Laursen’s lawyer tried to contact Einfeld for a few months pay after his messages compelled her to quit, but he ignored all of her lawyer’s calls, messages, e-mails and letters, so Laursen posted Einfeld’s messages on Facebook.
She said that she didn’t want him to get away with his behavior or for others to work for him without knowing what he was really like. If someone decides not to hire her for her Facebook post, she says, it will save both her and her employer from a bad fit.
“Many Hollywood assistants are underpaid and overworked, yet we are more than willing to do everything it takes to pay our dues to reach our goals and dreams. But in return there needs to be a basic level of respect from our bosses. Nothing fancy, just human decency….
Assistants at management companies, casting offices, networks, and studios are all just trying to keep things running smoothly, and no-one wants to be the one to throw a wrench in things. But sometimes it’s got to be done. Let’s say no to the Jorkles of the world.”
Her Facebook post has gained 2,300 reactions, 900 shares and 428 comments as of now.
On Thursday evening, Einfeld sent out an e-mail apology to his friends, colleagues and clients stating:
“Let me say without reservation – I am sorry. I used language that was tasteless, humorless and completely inexcusable. I believe deeply in workplace diversity regardless of race, gender, creed or sexual orientation, and I am mortified that the things I have said have worked against my commitment to inclusion. As I’ve searched for a response to all this, what I’ve discovered is that words fall woefully short of my extreme remorse – I am so sorry.”

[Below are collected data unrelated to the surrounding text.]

(** Sending a packet that is flagged leaves one less. *)
Lemma sends_one s s' j pid t bytes :
  inv s -> next_packet (checkpoint_frame_id_ s + 1) s j pid -> sends j pid t s bytes s' ->
  checkpoint_frame_id_ s' = checkpoint_frame_id_ s ->
  last_enqueued_frame_id_ s' = last_enqueued_frame_id_ s ->
  packets_waiting s = packets_waiting s' + 1.
Proof.
  intros Hi (Hj & (slot0 & Hin0 & Hpid & Hflag & _) & _) (slot & slot' & f & Hin & _ & _ & Hps & Hk) Ecp Elast.
  rewrite Hin in Hin0. injection Hin0 as <-. destruct Hps as (_ & _ & Es & Hfl).
  unfold packets_waiting, window. rewrite Ecp, Elast.
  apply (total_decreases _ _ _ j); [apply NoDup_seqZ | apply elem_of_seqZ; lia | |].
  - rewrite Hk, Z.eqb_refl, Hin. cbn. unfold flagged. rewrite Es.
    apply (total_decreases _ _ _ pid); [apply NoDup_seqZ | apply elem_of_seqZ; lia | |].
    + rewrite Hfl, Z.eqb_refl, Hflag by done. done.
    + intros i Hi' Hne. apply elem_of_seqZ in Hi'. rewrite Hfl by lia.
      by rewrite (proj2 (Z.eqb_neq pid i)) by congruence.
  - intros k _ Hne. by rewrite Hk, (proj2 (Z.eqb_neq k j)).
Qed.

Lemma nothing_waits s : inv s -> packets_waiting s = 0 -> forall j pid, ~ next_packet (checkpoint_frame_id_ s + 1) s j pid.
Proof.
  intros Hi H0 j pid (Hj & (slot & Hin & Hpid & Hflag & _) & _).
  set (g := fun k => from_option flagged 0 (in_flight k s)).
  assert (forall a, 0 <= g a) as Hg.
  { intros a. unfold g. destruct (in_flight a s) as [x |] eqn:E; cbn; [| lia].
    destruct (in_flight_slot_ok _ s a x (i_core s Hi) E) as (y & _ & _ & Hok).
    pose proof (slot_ok_count _ y x (c_packetizer _ s (i_core s Hi)) Hok).
    pose proof (so_size _ _ _ Hok). apply flagged_bound. lia. }
  assert (g j <= packets_waiting s) as H1 by (apply total_ge; [done | apply elem_of_seqZ; lia]).
  assert (Z.b2z (fs_flag (send_flags slot) pid) <= flagged slot) as H2.
  { apply (total_ge (fun i => Z.b2z (fs_flag (send_flags slot) i))); [| apply elem_of_seqZ; lia].
    intros i. by destruct (fs_flag (send_flags slot) i). }
  rewrite Hflag in H2. unfold g in H1. rewrite Hin in H1. cbn in H1, H2. lia.
Qed.

Lemma send_all_drains (m : nat) t size s :
  inv s -> kick_ok s -> t < kNever -> max_packet_size (rtp_packetizer_ s) <= size ->
  packets_waiting s = Z.of_nat m ->
  exists packets s', length packets = m
    /\ (forall fuel, (m <= fuel)%nat -> send_all fuel t size s = Ret (packets, s'))
    /\ inv s' /\ (forall j, idle j s')
    /\ (forall j, slot_frame <$> in_flight j s' = slot_frame <$> in_flight j s).
Proof.
  revert s. induction m as [| m IH]; intros s Hi Hk Ht Hsz Hm;
    destruct (ChooseNext_ok s (i_core s Hi)) as ([[i pid] |] & Ech & Ho).
  - exfalso. destruct Ho as (j & _ & Hn). by apply (nothing_waits s Hi Hm) in Hn.
  - exists [], s. split; [done |]. split; [| by split].
    intros [| fuel] _; [done |]. cbn [send_all]. by rewrite Ech.
  - destruct Ho as (j & _ & Hnext).
    destruct (GetRtpPacket_ok t size s Hi Hk Ht Hsz)
      as (bytes & s1 & E & Hi1 & Hk1 & Hres & E1 & E2 & E3).
    assert (exists j pid, next_packet (checkpoint_frame_id_ s + 1) s j pid
              /\ sends j pid t s bytes s1) as (j1 & pid1 & Hn1 & Hs1).
    { destruct Hres as [H | [(Hall & _) | (Hall & _)]]; [exact H | |];
        destruct Hnext as (_ & (slot & Hin & Hp & Hf & _) & _);
        rewrite (Hall j slot Hin) in Hf by done; done. }
    pose proof (sends_one s s1 j1 pid1 t bytes Hi Hn1 Hs1 E1 E2) as Hone.
    destruct (IH s1 Hi1 Hk1 Ht) as (packets & s' & Hlen & E' & Hi' & Hidle & Hfr); [by rewrite E3 | lia |].
    exists (bytes :: packets), s'. split; [cbn; lia |]. split.
    { intros [| fuel] Hfuel; [lia |]. cbn [send_all]. rewrite Ech. cbn [mbind outcome_bind]. rewrite E.
      cbn [mbind outcome_bind]. by rewrite E' by lia. }
    split; [done |]. split; [done |]. intros k. rewrite Hfr.
    destruct Hs1 as (slot & slot' & f & Hin & _ & _ & (Hsf & _) & Hk').
    rewrite Hk'. destruct (Z.eqb_spec k j1) as [-> |]; [| done]. rewrite Hin. simpl. by rewrite Hsf.
  - exfalso. assert (packets_waiting s = 0) as H0; [| lia].
    unfold packets_waiting. rewrite (total_ext _ (fun _ => 0)).
    { induction (window s) as [| x l IHl]; [done |]. cbn. exact IHl. }
    intros j _. destruct (in_flight j s) as [slot |] eqn:Hin; [| done]. cbn. unfold flagged.
    rewrite (total_ext _ (fun _ => 0)); [| intros i Hi'%elem_of_seqZ; by rewrite (Ho j slot Hin) by lia].
    induction (seqZ 0 _) as [| x l IHl]; [done |]. cbn. exact IHl.
Qed.

(** ** Claims *)

Hypothesis ctr_length : forall k st l, length (AES_ctr128_encrypt k st l).1 = length l.

(** A frame is only enqueued past a frame that was acknowledged out of order
    if a check fails. *)
Lemma EnqueueFrame_returned has_data f s r s' :
  inv s -> enqueue_pre has_data f s ->
  EnqueueFrame AES_ctr128_encrypt has_data f s = Ret (r, s') ->
  (r = REACHED_ID_SPAN_LIMIT /\ s' = s) \/ oldest_ok s.
Proof using.
  intros Hi _ E. unfold EnqueueFrame in E.
  do 4 (apply bind_Ret_inv in E as ([] & _ & E)).
  destruct (kMaxUnackedFrames <? _); [left; by injection E as <- <- |]. right.
  apply bind_Ret_inv in E as (d & Hd & _). unfold GetInFlightMediaDuration in Hd.
  destruct (Z.eqb_spec (num_frames_in_flight_ s) 0) as [| Hn]; [by left | right].
  apply bind_Ret_inv in Hd as (slot & Hs & Hd). apply bind_Ret_inv in Hd as ([] & Ha & _).
  apply OSP_CHECK_Ret_inv in Ha. apply in_bounds_Ret_inv in Hs.
  unfold in_flight. rewrite Hs. simpl. by rewrite Ha.
Qed.

Lemma GetRtpPacket_returned t size s bytes s' :
  inv s -> t < kNever -> max_packet_size (rtp_packetizer_ s) <= size ->
  GetRtpPacketForImmediateSend t (new_buffer size) s = Ret (bytes, s') -> inv s'.
Proof using.
  intros Hi Ht Hsz E. unfold GetRtpPacketForImmediateSend in E.
  destruct (ChooseNext_ok s (i_core s Hi)) as ([[i pid] |] & Ech & Ho); rewrite Ech in E;
    cbn [mbind outcome_bind] in E.
  - destruct Ho as (j & -> & _ & (slot & Hin & Hpid & _) & _).
    destruct (send_ok t size j pid s slot Hi Hin Hpid Ht Hsz) as (b & s1 & E1 & Hi1 & _).
    rewrite E in E1. by injection E1 as <- <-.
  - assert (kick_ok s) as Hk.
    { intros Hlt. unfold ChooseKickstartPacket in E. rewrite (proj2 (Z.leb_gt _ _)) in E by done.
      apply bind_Ret_inv in E as (x & E & _). apply bind_Ret_inv in E as (slot & Hs & E).
      apply bind_Ret_inv in E as ([] & Ha & _). apply OSP_CHECK_Ret_inv in Ha.
      apply in_bounds_Ret_inv in Hs. unfold in_flight. rewrite Hs. simpl. by rewrite Ha. }
    destruct (GetRtpPacket_ok t size s Hi Hk Ht Hsz) as (b1 & s1 & E1 & Hi1 & _).
    unfold GetRtpPacketForImmediateSend in E1. rewrite Ech in E1. cbn [mbind outcome_bind] in E1.
    rewrite E in E1. by injection E1 as <- <-.
Qed.

Lemma reachable_inv stale s :
  reachable stale s -> inv s /\ (stale = false -> kick_ok s).
Proof using ctr_length.
  induction 1 as [session packetizer timebase crypto delay s Hp E
                 | stale s stale' s' _ [Hi Hk] Hstep].
  { destruct (new_inv _ _ _ _ _ _ Hp E). by split. }
  destruct Hstep as [stale s o s' E | stale s has_data f r s' Hpre E | stale s s' E | stale s id ts t
                    | stale s arrival packet s' Ha Hb E | stale s t size bytes s' Ht Hsz E].
  - unfold SetObserver in E. inv_outcome. split; [| exact Hk].
    destruct Hi; constructor; try done. by destruct i_core.
  - destruct (EnqueueFrame_returned has_data f s r s' Hi Hpre E) as [[-> ->] | Ho]; [by split |].
    destruct (EnqueueFrame_ok AES_ctr128_encrypt ctr_length has_data f s Hi Ho Hpre)
      as (r1 & s1 & E1 & Hi1 & Hk1 & Hres). rewrite E in E1. injection E1 as <- <-.
    split; [done |]. destruct r; [auto | by destruct Hres as [-> _] ..].
  - destruct (CancelInFlightData_ok s Hi) as (s1 & E1 & Hi1 & _). rewrite E in E1.
    injection E1 as <-. by split.
  - split; [| exact Hk]. destruct Hi; constructor; try done. by apply core_call.
  - destruct (OnReceivedRtcpPacket_ok arrival packet s Hi Ha Hb) as [(s1 & E1 & Hi1 & Hk1) | [E1 _]];
      [| congruence].
    rewrite E in E1. injection E1 as <-. split; [done | auto].
  - destruct stale.
    + split; [by eapply GetRtpPacket_returned | done].
    + destruct (GetRtpPacket_ok t size s Hi (Hk eq_refl) Ht Hsz) as (b1 & s1 & E1 & Hi1 & Hk1 & _).
      rewrite E in E1. injection E1 as <- <-. by split.
Qed.

(** C5 In every reachable state of a sender the frames in flight lie between
    the checkpoint and the last enqueued frame, at most 120 of them, each in
    the slot of its identifier and counted; every packet that was never sent
    is flagged; and unless frames were cancelled since the last one was
    enqueued, the frame a kickstart packet would be taken from is in flight
    while the receiver may not know of it. *)
Theorem sender_invariant (stale : bool) (s : @SenderImpl T AES_KEY) :
  reachable stale s ->
  inv s /\ (stale = false -> kick_ok s)
  /\ 0 <= num_frames_in_flight_ s <= last_enqueued_frame_id_ s - checkpoint_frame_id_ s
  /\ last_enqueued_frame_id_ s - checkpoint_frame_id_ s <= 120
  /\ forall j slot, in_flight j s = Some slot ->
       checkpoint_frame_id_ s < j <= last_enqueued_frame_id_ s
       /\ exists f, slot_frame slot = Some f /\ frame_id f = j
            /\ slot_ok (rtp_packetizer_ s) f slot.
Proof using ctr_length.
  intros Hr. destruct (reachable_inv stale s Hr) as [Hi Hk]. pose proof (i_core s Hi) as Hc.
  split; [done |]. split; [done |]. split; [| split].
  - pose proof (core_count _ s Hc) as Hcount. pose proof (c_count _ s Hc) as Hn.
    pose proof (zlen_nonneg (active_ids (pending_frames_ s))).
    destruct (c_window _ s Hc) as (? & ? & _). lia.
  - destruct (c_window _ s Hc) as (? & ? & _). lia.
  - intros j slot Hin. pose proof (in_flight_window _ s j slot Hc Hin).
    split; [lia | by eapply in_flight_slot_ok].
Qed.

(** C2 No check of a reachable sender fails: it accepts any bytes from the
    network (but for the parser's fault on a short application-defined
    packet), cancels, reports, and chooses and builds packets; [EnqueueFrame]
    returns when its caller respects its contract and the frame after the
    checkpoint was not acknowledged on its own.  Sending needs that frames
    were not cancelled since the last one was enqueued. *)
Theorem sender_never_aborts (stale : bool) (s : @SenderImpl T AES_KEY) :
  reachable stale s ->
  (forall arrival packet, arrival < kNever -> bytes_ok packet ->
     returns (OnReceivedRtcpPacket arrival packet s)
     \/ OnReceivedRtcpPacket arrival packet s = Fault OutOfBounds
        /\ has_short_application_packet packet)
  /\ returns (CancelInFlightData s)
  /\ (forall t size, 52 <= size -> returns (GetRtcpPacketForImmediateSend t (new_buffer size) s))
  /\ (stale = false -> forall t size, t < kNever -> max_packet_size (rtp_packetizer_ s) <= size ->
        returns (GetRtpPacketForImmediateSend t (new_buffer size) s)
        /\ returns (GetRtpResumeTime s))
  /\ (forall has_data f, oldest_ok s -> enqueue_pre has_data f s ->
        returns (EnqueueFrame AES_ctr128_encrypt has_data f s)).
Proof using ctr_length.
  intros Hr. destruct (reachable_inv stale s Hr) as [Hi Hk]. split; [| split; [| split; [| split]]].
  - intros arrival packet Ha Hb.
    destruct (OnReceivedRtcpPacket_ok arrival packet s Hi Ha Hb) as [(s' & E & _) | ?]; [left | by right].
    by exists s'.
  - destruct (CancelInFlightData_ok s Hi) as (s' & E & _). by exists s'.
  - intros t size Hsize. by apply GetRtcpPacket_ok.
  - intros Hfresh t size Ht Hsz. specialize (Hk Hfresh). split.
    + destruct (GetRtpPacket_ok t size s Hi Hk Ht Hsz) as (b & s' & E & _). by exists (b, s').
    + unfold GetRtpResumeTime.
      destruct (ChooseNext_ok s (i_core s Hi)) as ([[i pid] |] & -> & Ho); [by eexists |].
      destruct (ChooseKickstart_ok s Hi Hk Ho) as (o & w & -> & _). by eexists.
  - intros has_data f Ho Hpre.
    destruct (EnqueueFrame_ok AES_ctr128_encrypt ctr_length has_data f s Hi Ho Hpre)
      as (r & s' & E & _). by exists (r, s').
Qed.

(** The answer of [EnqueueFrame]: the frame is rejected exactly for the
    reason given, leaving the sender as it was, or it is accepted; then it is
    the only new frame in flight, encrypted, with all its packets to be sent
    and none sent, and RTP sending is requested. *)
Theorem enqueue_frame_outcome (stale : bool) (s : @SenderImpl T AES_KEY) (has_data : bool)
    (f : EncodedFrame) :
  reachable stale s -> oldest_ok s -> enqueue_pre has_data f s ->
  exists r s', EnqueueFrame AES_ctr128_encrypt has_data f s = Ret (r, s')
    /\ enqueue_result f s r s'.
Proof using ctr_length.
  intros Hr Ho Hpre. destruct (reachable_inv stale s Hr) as [Hi _].
  destruct (EnqueueFrame_ok AES_ctr128_encrypt ctr_length has_data f s Hi Ho Hpre)
    as (r & s' & E & _ & _ & Hres). by exists r, s'.
Qed.
Lemma TryParseMilliseconds_int64 n : 0 <= n <= INT_MAX -> TryParseMilliseconds (json_int64 n) = Some n.
Proof using value_laws.
  intros H. unfold TryParseMilliseconds, TryParseInt.
  rewrite asInt_int64 by (unfold is_s, INT_MAX in *; change (2 ^ (32 - 1)) with (2 ^ 31); lia).
  cbn. rewrite (proj2 (Z.ltb_ge _ _)) by lia. cbn. by rewrite (proj2 (Z.ltb_ge _ _)) by lia.
Qed.

Lemma TryParseMilliseconds_range v n : TryParseMilliseconds v = Some n -> 0 <= n <= INT_MAX.
Proof using value_laws.
  unfold TryParseMilliseconds. destruct (TryParseInt v) as [i |] eqn:E; [| done]. apply TryParseInt_range in E. cbn.
  by destruct (i <? 0); intros [= <-].
Qed.

Lemma null_members :
  TryParseInt nullValue = None /\ TryParseMilliseconds nullValue = None /\ TryParseDouble nullValue = None
  /\ TryParseBool nullValue = None /\ TryParseString nullValue = None
  /\ forall {T} (parser : Value -> option T), TryParseArray parser nullValue = None.
Proof using value_laws.
  unfold TryParseMilliseconds, TryParseInt, TryParseDouble, TryParseBool, TryParseString, TryParseArray.
  rewrite asInt_null, asDouble_null, asBool_null, asString_null, elements_null. done.
Qed.

Lemma TryParseDouble_double d : SpecFloat.SFltb (double_of_Z 0) d = true -> TryParseDouble (json_double d) = Some d.
Proof using value_laws.
  unfold TryParseDouble. rewrite asDouble_double. change (double_of_Z 0) with (SpecFloat.S754_zero false).
  by destruct d as [| [] | | []].
Qed.

Lemma TryParseSimpleFraction_text f : fraction_fits f -> TryParseSimpleFraction (json_string (SimpleFraction_ToString f)) = Some f.
Proof using laws value_laws.
  intros Hf. unfold TryParseSimpleFraction. rewrite asInt_string, asString_string. cbn. rewrite FromString_ToString by done.
  destruct Hf as [Hn Hd]. unfold is_positive, is_defined.
  rewrite (proj2 (Z.leb_le _ _)), (proj2 (Z.ltb_lt _ _)), (proj2 (Z.eqb_neq _ _)) by lia. done.
Qed.

Lemma TryParseSimpleFraction_range v f : TryParseSimpleFraction v = Some f -> fraction_fits f.
Proof using value_laws.
  unfold TryParseSimpleFraction. destruct (asInt v) as [i |] eqn:E.
  - apply asInt_range in E. unfold is_s in E. change (2 ^ (32 - 1)) with (INT_MAX + 1) in E.
    destruct (Z.ltb_spec i 0); [done |]. intros [= <-]. unfold fraction_fits, INT_MAX in *. cbn. lia.
  - destruct (asString v) as [s |]; [| done]. cbn. destruct (SimpleFraction_FromString s) as [g |] eqn:Hs; [| done].
    destruct (is_positive g && is_defined g) eqn:Hg; [| done]. intros [= <-].
    apply FromString_range in Hs. unfold is_positive in Hg. unfold fraction_fits. lia.
Qed.
End Members.

(** [read_members] replaces the members of objects that are written out by their values. *)
Ltac member_of key members :=
  lazymatch members with
  | cons (pair ?key' ?o) ?members =>
      let b := eval vm_compute in (bool_decide (key = key')) in
      lazymatch b with true => o | false => member_of key members end
  | @nil (_ * ?O) => constr:(None : O)
  end.
Ltac distinct_keys := apply (bool_decide_unpack _); vm_compute; exact I.
Ltac read_members_by distinct :=
  repeat match goal with
  | |- context [at_key ?key (object_of ?members)] =>
      let o := member_of key members in
      replace (at_key key (object_of members)) with (default nullValue o)
        by (symmetry; exact (at_object_of members key ltac:(distinct)))
  end; cbn [from_option id].
Ltac read_members := read_members_by distinct_keys.
(* ===== verification/NegotiationDemo.v ===== *)
(** A concrete library of JSON values for the messages of negotiation, which shows that the laws of Json.v
    can hold, and the ANSWER and OFFER of the examples. *)

From stdpp Require Import countable.
From S2P Require Import Prelude Numeric Text RtpDefines Statistics CastMessage CastSocket CastDemo Json Answer Offer.

(** * Values: nodes with the numbers 2 to 4 are null, booleans and numbers that are not integers *)

Definition demo_bit (b : bool) : Z := if b then 1 else 0.
Definition demo_double (d : double) : demo_json :=
  GenNode 4 (map (fun n => GenLeaf (inr n))
    (match d with
     | SpecFloat.S754_zero s => [0; demo_bit s]
     | SpecFloat.S754_infinity s => [1; demo_bit s]
     | SpecFloat.S754_nan => [2]
     | SpecFloat.S754_finite s m e => [3; demo_bit s; Z.pos m; e]
     end)).
Definition demo_asDouble (v : demo_json) : option double :=
  match v with
  | GenNode 4 [GenLeaf (inr 0); GenLeaf (inr s)] => Some (SpecFloat.S754_zero (s =? 1))
  | GenNode 4 [GenLeaf (inr 1); GenLeaf (inr s)] => Some (SpecFloat.S754_infinity (s =? 1))
  | GenNode 4 [GenLeaf (inr 2)] => Some SpecFloat.S754_nan
  | GenNode 4 [GenLeaf (inr 3); GenLeaf (inr s); GenLeaf (inr m); GenLeaf (inr e)] => Some (SpecFloat.S754_finite (s =? 1) (Z.to_pos m) e)
  | GenLeaf (inr n) => Some (double_of_Z n)
  | _ => None
  end.

#[export] Instance demo_json_values : JsonValues demo_json demo_json_library := {|
  nullValue := GenNode 2 [];
  isNull v := match v with GenNode 2 _ => true | _ => false end;
  json_bool b := GenNode 3 [GenLeaf (inr (demo_bit b))];
  json_uint n := GenLeaf (inr n);
  json_int64 n := GenLeaf (inr n);
  json_double := demo_double;
  asBool v := match v with GenNode 3 [GenLeaf (inr n)] => Some (n =? 1) | _ => None end;
  asUInt v := match v with GenLeaf (inr n) => if (0 <=? n) && (n <? 2 ^ 32) then Some n else None | _ => None end;
  asDouble := demo_asDouble;
  convertString v := match v with GenLeaf (inl s) => Some s | GenNode 2 _ => Some [] | GenLeaf (inr n) => Some (signed_to_string n) | _ => None end |}.

#[export] Instance demo_json_values_laws : JsonValuesLaws demo_json demo_json_library demo_json_values.
Proof.
  split; try done.
  - by intros [| [| [| [|]]] ?].
  - by intros [].
  - intros n Hn. unfold is_u in Hn. cbn. by rewrite (proj2 (Z.leb_le _ _)), (proj2 (Z.ltb_lt _ _)) by lia.
  - intros n Hn. unfold is_s in Hn. change (2 ^ (32 - 1)) with (2 ^ 31) in Hn. unfold asInt, json_int64. cbn.
    by rewrite (proj2 (Z.leb_le _ _)), (proj2 (Z.ltb_lt _ _)) by lia.
  - by intros [[] | [] | | []].
  - intros v n. unfold asInt, demo_json_library. destruct v as [[| z] |]; [done | | done].
    destruct (_ && _) eqn:E; [| done]. intros [= <-]. unfold is_s. change (2 ^ (32 - 1)) with (2 ^ 31). lia.
  - intros v n. cbn. destruct v as [[| z] |]; [done | | done]. destruct (_ && _) eqn:E; [| done]. intros [= <-]. unfold is_u. lia.
Qed.

(** * An ANSWER and an OFFER *)

Definition demo_dimensions : Dimensions := mkDimensions 1920 1080 (mkFraction 30000 1001).
Definition demo_answer : Answer :=
  mkAnswer 2344 [0; 2] [4294967295; 7]
    (Some (mkConstraints (mkAudioConstraints 48000 2 32000 256000 None)
             (mkVideoConstraints (Some (double_of_Z 62208000)) (Some (mkDimensions 320 180 (mkFraction 0 1))) demo_dimensions
                300000 10000000 (Some 800))))
    (Some (mkDisplay (Some demo_dimensions) (Some (mkAspectRatio 16 9)) (Some kFixed)))
    [0] [] [[lit "adaptive_playout_delay"]].

Definition demo_stream (i : Z) (t : OfferedType) (delay : Z) : Stream :=
  mkStream i t 2 (match t with kAudioSource => 97 | kVideoSource => 100 end) (19088743 + i) delay
    (map (fun b => 200 + Z.of_nat b) (seq 0 16)) (map Z.of_nat (seq 0 16)) true (Some 46) 90000 [] [lit "adaptive_playout_delay"].
Definition demo_offer (delay : Z) : Offer :=
  mkOffer kRemoting [mkAudioStream (demo_stream 0 kAudioSource delay) OpusCodec 128000]
    [mkVideoStream (demo_stream 1 kVideoSource 400) Vp8Codec (mkFraction 60 1) 5000000 (lit "aes") [] (lit "4") [mkResolution 1280 720] (lit "castv2")].

(** Entries that are a stream of audio, one with an unknown codec, and one of another type. *)
Definition demo_entry (codec : str) (delay : Z) : demo_json :=
  object_of (stream_members (demo_stream 0 kAudioSource delay)
             ++ [(kCodecName, Some (json_string codec)); (lit "bitRate", Some (json_int 128000))]).
Definition demo_root (mode : demo_json) (entries : list demo_json) : demo_json :=
  object_of [(lit "castMode", Some mode); (kSupportedStreams, Some (json_array entries))].
Definition demo_entries : list demo_json :=
  [demo_entry (lit "OPUS") 400; demo_entry (lit "mp3") 400; object_of [(kStreamType, Some (json_string (lit "data")))]].
Definition demo_kept (delay : Z) : Offer := mkOffer kRemoting [mkAudioStream (demo_stream 0 kAudioSource delay) OpusCodec 128000] [].
Definition value_or_null (m : outcome demo_json) : demo_json := match m with Ret v => v | Fault _ => nullValue end.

“I will be undertaking some obviously needed introspection, and want to thank those of you who have expressed a willingness to standby me. To those that feel they need space from me – I am heartbroken but understand. If it were possible, I wouldn’t mind space from myself right now. Again, to everyone – I am sorry. If this is something you are willing to hear from me in person please call, or send me a note and I’ll call you. I am devastated, and hope in time you will consider giving me the chance to earn your forgiveness.”